I recently finished reading a book called The Sales Bible by Jeffrey Gitomer. My dad bought it and gave to me, instructing me to read it and glean whatever sales knowledge I could from its pages.
I took one look at the book, and I thought, “Are you kidding me? This thing’s a McBook!” McBooks. The real-life, physical equivalent of clickbait.
This book had the all the indications of such a book. Chapters containing lists. Multi-colored contents. Lots of exclamation points. A writer with a smarmy sense of humor, no doubt a pretentious blowhard who thought he was just so clever.
But having resolved to read every book on sales and marketing that I could get my hands on, I picked up the book and began to read.
A few weeks later, I closed the book, satisfied that I was mostly wrong in my prejudgment of The Sales Bible. The introduction did have a lot of fluffy, self-help, positive-thinking mumbo-jumbo that I could have done without, but in the meaty center of the book was a load of good sales advice.
For more on my thoughts on this book, please see my review on Goodreads. In the meantime, please remember that the old cliché is in fact worth heeding: “Never judge a book by its cover.”
The folly of judging a book by its cover nearly led me to ignore a pretty good amount of good sales advice. Likewise, the impulse to judge a book by its cover has led me to waste time on mediocre or bad books.
There is one such book of this sort that I have read several times, and no matter how many times I read it, I just did not find it memorable enough to enjoy those repeated readings. My only reason for rereading this particular book was that I thought I could somehow find it more enjoyable the second time around.
(If you want to know what that book was, please send me a message and I’ll consider discussing it in a future post.)

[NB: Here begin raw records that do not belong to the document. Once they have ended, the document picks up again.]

(** ** Submission *)

Lemma step_submit_enabled (c : Config) :
  status (st c) = ready \/ status (st c) = error ->
  step c Submit =
    let (r, w') := handleRegister (st c) (world c) in
    Some {| world := w';
            lookupInFlight := lookupInFlight c;
            postInFlight :=
              match r with
              | Ok suspended => suspended || postInFlight c
              | Raise _ => postInFlight c
              end |}.
Proof.
  unfold st. intros [H | H]; unfold step, controls; rewrite H; reflexivity.
Qed.

(** C2. For every name that is empty or made of white space only,
    submitting from [ready] leaves the status [ready], sets the
    validation message 'Please enter your full name.' and sends nothing
    to the webhook, whatever the detected address is. *)
Theorem submit_blank_name_rejected (c : Config) :
  status (st c) = ready ->
  forallb isWhiteSpace (fullName (st c)) = true ->
  exists c',
    step c Submit = Some c'
    /\ status (st c') = ready
    /\ errorMessage (st c') = Some msg_name_required
    /\ sent c' = sent c
    /\ postInFlight c' = postInFlight c
    /\ fullName (st c') = fullName (st c)
    /\ currentIp (st c') = currentIp (st c).
Proof.
  intros Hst Hws. apply trim_nil_iff in Hws.
  rewrite step_submit_enabled by now left.
  rewrite (handleRegister_blank _ _ Hws).
  eexists. split; [reflexivity|].
  destruct c as [[s rs cs] lf pf]. unfold st, sent in *. simpl in *.
  repeat split; assumption || reflexivity.
Qed.

(** C3. For every detected address other than the office address
    ([null] and [undefined] among them) and every name whose trimmed form
    is not empty, submitting from [ready] leaves the status [ready],
    sends nothing, and sets the message 'Vui lòng dùng Wifi OAC'. *)
Theorem submit_wrong_network_rejected (c : Config) :
  status (st c) = ready ->
  trim (fullName (st c)) <> [] ->
  currentIp (st c) <> VStr OFFICE_IP ->
  exists c',
    step c Submit = Some c'
    /\ status (st c') = ready
    /\ errorMessage (st c') = Some msg_wrong_network
    /\ sent c' = sent c
    /\ postInFlight c' = postInFlight c.
Proof.
  intros Hst Hn Hip.
  rewrite step_submit_enabled by now left.
  rewrite (handleRegister_wrong_network _ _ Hn Hip).
  eexists. split; [reflexivity|].
  destruct c as [[s rs cs] lf pf]. unfold st, sent in *. simpl in *.
  repeat split; assumption || reflexivity.
Qed.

The point of this post is to read indiscriminately. If you are told to read a book for a class, read it. If there are books assigned for extra credit, read those too.
If you see a book on a shelf, and it catches your eye, read it. If you hear about a book that sounds interesting, read it. If you receive a book as a gift, read it.
If somebody else recommends a book to you, for goodness sake, read that one too. There are plenty of books that have been recommended to me that I didn’t read or read later, convinced that I knew it all and would find it dull or uninteresting, only to have my mind utterly blown over how this masterpiece almost escaped me due to literary chauvinism.
That’s how I discovered Redwall by Brian Jacques. Thank you, Emily.